Thank you. For me, when I play live I’m definitely concentrating on the physicality of the performance. But I do have to be in control, although there is an element of merging—you treat the machines like an extension of your own body.

You’re committed to using analog gear instead of digital, but it’s of course harder to use and less predictable. Do you feel that the unpredictability has turned into a central part of your live performance?

Yes. I performed in Paris last night, for example, and it took about five minutes into my set to be able to match the sound I had been producing in sound check—but you just run with it. It’s definitely harder, but it’s also fun and satisfying to perform that way. To finally get the sound right is like catching a wild horse and making it your own.

How much room do you leave for improvisation and live composition during performances?

I go into it with a big sketch of what I want from a song, and from there it’s like filling in a coloring book. It’s never going to be the same twice, and that’s the fun part. If something’s not working, I’ll do something else.

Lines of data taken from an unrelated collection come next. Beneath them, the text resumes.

(* ===== verification/PlanEntries.v ===== *)
(** * The plan fold (packages/plan/src/plan-entries.ts, plan-hash.ts, task-spec.ts)

    The payloads of plan.revision and plan.decision entries, the canonical hash
    of a plan, and the single applier: the fold of the recorded outcomes, which
    checks the hash an entry carries before and after it.

    The payload of an entry is typed data the source reads by a cast; an entry
    here carries the payload, or [None] where the readers find none.  A
    [TaskSpec] is the record of its members.  Fields the plan never reads
    (usage limits, notes, the embedded admissions beyond their verdict and its
    task) are part of that record or left out. *)
From S2P Require Import Prelude Json JsMap Identity PlanState.

(** ** Operations and outcomes *)

Abbreviation TaskSpec := record.
Abbreviation TaskSpecPatch := (list (string * option json)).

(** The members of an [add_task]; [at_lineage] is [lineage?.continues]. *)
Record AddTask := mkAddTask {
  at_spec : TaskSpec;
  at_deps : option (list string);
  at_priority : option json;
  at_lineage : option string;
  at_approach : option string;
  at_fresh : option bool;
}.

Inductive PlanOp :=
  | add_task (t : AddTask)
  | amend_task (id : string) (patch : TaskSpecPatch)
  | park_task (id : string)
  | unpark_task (id : string)
  | cancel_task (id : string) (reason : option string)
  | reprioritize (id : string) (p : json)
  | rewire_deps (id : string) (ds : list string)
  | waive_dep (id dep : string).

(** The applied forms.  A flag that is absent is [false], and an absent cascade
    is empty. *)
Inductive AppliedPlanOp :=
  | applied_add (id : string) (t : AddTask)
  | applied_amend (id : string) (patch : TaskSpecPatch)
  | applied_park (id : string) (requestOnly : bool)
  | applied_unpark (id : string) (restart : bool)
  | applied_cancel (id : string) (reason : option string) (requestOnly : bool)
      (cascade : list string)
  | applied_reprioritize (id : string) (p : json)
  | applied_rewire (id : string) (ds : list string)
  | applied_waive (id dep : string).

Inductive RebaseReasonCode :=
  | admission_denied | node_already_done | dep_already_resolved | node_escalated | node_running
  | terminal_status | dep_cycle | already_parked | not_parked | no_such_dep | already_waived
  | bad_base | lineage_exhausted | lineage_busy | plan_frozen
  | checkpoint_discarded | reuse_by_reference | resolved_escalation | immediate_satisfaction.

#[global] Instance RebaseReasonCode_eq_dec : EqDecision RebaseReasonCode.
Proof. solve_decision. Defined.

Inductive RebaseOutcome :=
  | applied (op : AppliedPlanOp)
  | transformed (requested : PlanOp) (op : AppliedPlanOp) (reason : RebaseReasonCode)
  | dropped (requested : PlanOp) (reason : RebaseReasonCode) (blockingRef : option N).

Record PlanSnapshotRef := mkSnapshotRef { digestSeq : N; ref_planHash : string }.

(** The verdict of an admission decision: a rejection with its code, or one of
    the grants ([admit], [admit_graft], [reuse_full]) with the logical task of
    its lineage. *)
Inductive AdmissionVerdict :=
  | reject (code : string)
  | grant (kind : string) (ltid : string).

(** [PlanRevisionAdmission]. *)
Record PlanRevisionAdmission := mkAdmission {
  opIndex : nat;
  ad_nodeId : option string;
  verdict : AdmissionVerdict;
}.

Record PlanRevisionValue := mkRevisionValue {
  base : PlanSnapshotRef;
  requestedOps : list PlanOp;
  outcomes : list RebaseOutcome;
  admissions : list PlanRevisionAdmission;
  rv_hashBefore : string;
  rv_hashAfter : string;
}.

Inductive EscalationDecision :=
  | retry (amendedPrompt : option string) (startTier : option Z)
  | decompose (children : list TaskSpec)
  | cancel (reason : option string)
  | accept (note : option string).

Inductive EnginePlanOp :=
  | set_node_status (id : string) (from to : PlanNodeStatus) (causeRef : N) (ckpt : option N)
  | resolve_escalation (id : string) (decision : EscalationDecision) (ref : N)
  | spawn_admitted (children : list (string * string * TaskSpec)).

Record PlanDecisionValue := mkDecisionValue {
  origin : string;
  dv_ops : list EnginePlanOp;
  dv_hashBefore : string;
  dv_hashAfter : string;
}.

Inductive PlanPayload :=
  | plan_revision (value : option PlanRevisionValue)
  | plan_decision (value : option PlanDecisionValue)
  | other_kind.

Record PlanEntry := mkPlanEntry {
  pe_seq : N;
  pe_hashVersion : N;
  pe_payload : PlanPayload;
}.

(** ** Sorting *)

(** [l.sort()] and [sort] by a key: a stable insertion sort on code units. *)
Fixpoint insert_by {A} (key : A → string) (x : A) (l : list A) : list A :=
  match l with
  | [] => [x]
  | y :: l' => if String.leb (key x) (key y) then x :: l else y :: insert_by key x l'
  end.

Definition sort_by {A} (key : A → string) (l : list A) : list A := foldr (insert_by key) [] l.

Definition sort_strings : list string → list string := sort_by id.

(** ** Specs and hashes *)

Definition opt_ref (k : string) (v : option N) : record :=
  match v with Some n => [(k, JNum (Z.of_N n))] | None => [] end.

Definition strings_json (l : list string) : json := JArr (map JStr l).

Definition canonicalNode (n : PlanNode) : record :=
  [("nodeId", JStr (nodeId n)); ("logicalTaskId", JStr (logicalTaskId n));
   ("status", JStr (status_text (status n)));
   ("deps", strings_json (sort_strings (deps n)));
   ("waivedDeps", strings_json (waivedDeps n));
   ("parkRequested", JBool (parkRequested n)); ("cancelRequested", JBool (cancelRequested n));
   ("priority", priority n); ("promptSpecHash", JStr (promptSpecHash n))]
  ++ opt_ref "checkpointRef" (checkpointRef n) ++ opt_ref "escalationRef" (escalationRef n).

Definition canonicalPlanState (plan : TaskPlan) : record :=
  [("nodes", JArr (map (fun n => JObj (canonicalNode n))
                     (sort_by nodeId (jm_values (nodes plan)))));
   ("revisionCount", JNum (revisionCount plan));
   ("droppedRevisionStreak", JNum (droppedRevisionStreak plan))].

Definition planHash (deriver : KeyDeriver) (plan : TaskPlan) : string :=
  d_deriveKey deriver (canonicalPlanState plan).

(** [merged[key] = value]: a present member keeps its place. *)
Definition put_prop (r : record) (key : string) (v : json) : record :=
  match prop r key with
  | Some _ => set_prop r key v
  | None => r ++ [(key, v)]
  end.

Definition applyTaskSpecPatch (spec : TaskSpec) (patch : TaskSpecPatch) : TaskSpec :=
  foldl (fun merged '(key, value) =>
           match value with Some v => put_prop merged key v | None => merged end) spec patch.

(** ** The working state *)

Record PlanWorking := mkWorking {
  w_plan : TaskPlan;
  w_specs : gmap string TaskSpec;
}.

Record PlanFoldState := mkFold {
  f_plan : TaskPlan;
  f_specs : gmap string TaskSpec;
  badBaseStreak : Z;
  doneRefs : gmap string N;
}.

Definition emptyPlanFold (plan : TaskPlan) : PlanFoldState := mkFold plan ∅ 0 ∅.

Definition working_of (s : PlanFoldState) : PlanWorking := mkWorking (f_plan s) (f_specs s).

Definition effectiveDroppedStreak (s : PlanFoldState) : Z :=
  (droppedRevisionStreak (f_plan s) + badBaseStreak s)%Z.

Definition nodeOf (plan : TaskPlan) (id : string) : result PlanError PlanNode :=
  match node_at plan id with Some n => Ok n | None => Err (UnknownNode id) end.

(** [withNode], without and with a spec. *)
Definition put_node (plan : TaskPlan) (n : PlanNode) : TaskPlan :=
  with_nodes plan (jm_set (nodes plan) (nodeId n) n).

Definition withNode (w : PlanWorking) (n : PlanNode) (spec : option TaskSpec) : PlanWorking :=
  mkWorking (put_node (w_plan w) n)
    (match spec with Some s => <[nodeId n := s]> (w_specs w) | None => w_specs w end).

(** [lineageOfAdmission]. *)
Definition lineageOfAdmission (l : list PlanRevisionAdmission) (i : nat) : option string :=
  a ← find_first (fun a => bool_decide (opIndex a = i)) l;
  match verdict a with reject _ => None | grant _ ltid => Some ltid end.

(** The loop of [cancel_task] over the recorded cascade. *)
Fixpoint skip_cascade (w : PlanWorking) (l : list string) : result PlanError PlanWorking :=
  match l with
  | [] => Ok w
  | id :: l' =>
      member ← nodeOf (w_plan w) id;
      skip_cascade
        (if isTerminalPlanStatus (status member) then w
         else withNode w (with_status member skipped) None) l'
  end.

(** A node as [add_task] and [spawn_admitted] create it. *)
Definition new_node (id ltid : string) (ds : list string) (p : json) (specHash : string)
    : PlanNode :=
  mkPlanNode id ltid pending ds [] false false p specHash None None.

Definition resolveEscalatedNode (n : PlanNode) (decision : EscalationDecision) (ref : N)
    : PlanNode :=
  let resolved := with_escalation n (Some ref) in
  match decision with
  | retry _ _ => with_status resolved pending
  | cancel _ => with_status resolved cancelled
  | accept _ => with_status resolved done
  | decompose _ => resolved
  end.

(** The flags and the checkpoint a status transition writes. *)
Definition land_status (n : PlanNode) (to : PlanNodeStatus) (ckpt : option N) : PlanNode :=
  let next := with_status n to in
  let next := if isTerminalPlanStatus to then with_requests next false false else next in
  if decide (to = parked) then
    let next := with_requests next false (cancelRequested next) in
    match ckpt with Some _ => with_checkpoint next ckpt | None => next end
  else next.

Section PlanFold.
Variable stringify_frac : Z → positive → string.
Variable sha256 : string → string.

Abbreviation current := (deriverV2 stringify_frac sha256).

Definition promptSpecHashOf (spec : TaskSpec) : string :=
  d_deriveKey current [("kind", JStr "plan.task-spec"); ("spec", JObj spec)].

Definition applyAppliedOp (w : PlanWorking) (op : AppliedPlanOp) (lineage : option string)
    : result PlanError PlanWorking :=
  match op with
  | applied_add id t =>
      let ltid := default (default id (at_lineage t)) lineage in
      Ok (withNode w (new_node id ltid (default [] (at_deps t)) (default (JNum 0) (at_priority t))
                        (promptSpecHashOf (at_spec t))) (Some (at_spec t)))
  | applied_amend id patch =>
      node ← nodeOf (w_plan w) id;
      match w_specs w !! id with
      | None => Err (UnknownSpec id)
      | Some current_spec =>
          let amendedSpec := applyTaskSpecPatch current_spec patch in
          let amended := with_specHash node (promptSpecHashOf amendedSpec) in
          Ok (withNode w
                (if decide (status node = parked) then with_checkpoint amended None else amended)
                (Some amendedSpec))
      end
  | applied_park id requestOnly =>
      node ← nodeOf (w_plan w) id;
      if requestOnly then Ok (withNode w (with_requests node true (cancelRequested node)) None)
      else
        _ ← assertPlanTransition node parked;
        Ok (withNode w (with_status node parked) None)
  | applied_unpark id restart =>
      node ← nodeOf (w_plan w) id;
      let next := with_status node pending in
      Ok (withNode w (if restart then with_checkpoint next None else next) None)
  | applied_cancel id _ requestOnly cascade =>
      node ← nodeOf (w_plan w) id;
      if requestOnly then Ok (withNode w (with_requests node (parkRequested node) true) None)
      else
        _ ← assertPlanTransition node cancelled;
        skip_cascade (withNode w (with_status node cancelled) None) cascade
  | applied_reprioritize id p =>
      node ← nodeOf (w_plan w) id;
      Ok (withNode w (with_priority node p) None)
  | applied_rewire id ds =>
      node ← nodeOf (w_plan w) id;
      Ok (withNode w (with_edges node ds (List.filter (fun d => bool_decide (d ∈ ds)) (waivedDeps node)))
            None)
  | applied_waive id dep =>
      node ← nodeOf (w_plan w) id;
      Ok (withNode w (with_edges node (deps node) (waivedDeps node ++ [dep])) None)
  end.

(** ** Decisions *)

Definition spawn_child (w : PlanWorking) (child : string * string * TaskSpec) : PlanWorking :=
  let '(id, ltid, spec) := child in
  withNode w (new_node id ltid [] (JNum 0) (promptSpecHashOf spec)) (Some spec).

(** The body of the loop of [applyDecisionOps]. *)
Definition applyEngineOp (w : PlanWorking) (refs : gmap string N) (op : EnginePlanOp)
    : result PlanError (PlanWorking * gmap string N) :=
  match op with
  | set_node_status id from to causeRef ckpt =>
      node ← nodeOf (w_plan w) id;
      if decide (status node = from) then
        _ ← assertPlanTransition node to;
        Ok (withNode w (land_status node to ckpt) None,
            if decide (to = done) then <[id := causeRef]> refs else refs)
      else Err (RecordedFromDiffers id from (status node))
  | resolve_escalation id decision ref =>
      node ← nodeOf (w_plan w) id;
      Ok (withNode w (resolveEscalatedNode node decision ref) None,
          match decision with accept _ => <[id := ref]> refs | _ => refs end)
  | spawn_admitted children => Ok (foldl spawn_child w children, refs)
  end.

Fixpoint apply_engine_ops (w : PlanWorking) (refs : gmap string N) (ops : list EnginePlanOp)
    : result PlanError (PlanWorking * gmap string N) :=
  match ops with
  | [] => Ok (w, refs)
  | op :: ops' =>
      '(w', refs') ← applyEngineOp w refs op;
      apply_engine_ops w' refs' ops'
  end.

You’ve also said that you don’t think you’re a singer in the conventional sense, because you don’t aim to communicate a story or incite feeling within the listener. It seems as if you’ve resisted ideas about what the voice “should” do as a “human instrument.” Still, your voice is really powerful and evocative. Do you feel you use voice as a texture, or even as a machine?

Yes—it’s definitely still an instrument, but the way I treat voice is hugely influenced by how I listened to music when I was a little girl. When I was ten or eleven years old, the Beatles’ Abbey Road came out, so I was listening to a lot of the Beatles without understanding any of the English. I was tasting voice in the same way as I would guitar, with no understanding of lyrical meaning. I’ve used voice that way ever since, texturally.



You’ve said that you hated the 80s in Japan—that everyone was drunk on money, and you didn’t even want to leave the house. It’s interesting because I imagine most people think of the 80s as a musical explosion for Japan, especially given what people were suddenly able to do with synthesizers.

I don’t know. I wasn’t even listening to contemporary music at the time. I was mostly listening to music from the ‘50s. A lot of Elvis Presley.

Right, you even did an Elvis cover. Did your parents listen to Elvis around the house while you were growing up?

No, they were listening to more jazz. Especially my dad. But I hated it—I was totally allergic to jazz.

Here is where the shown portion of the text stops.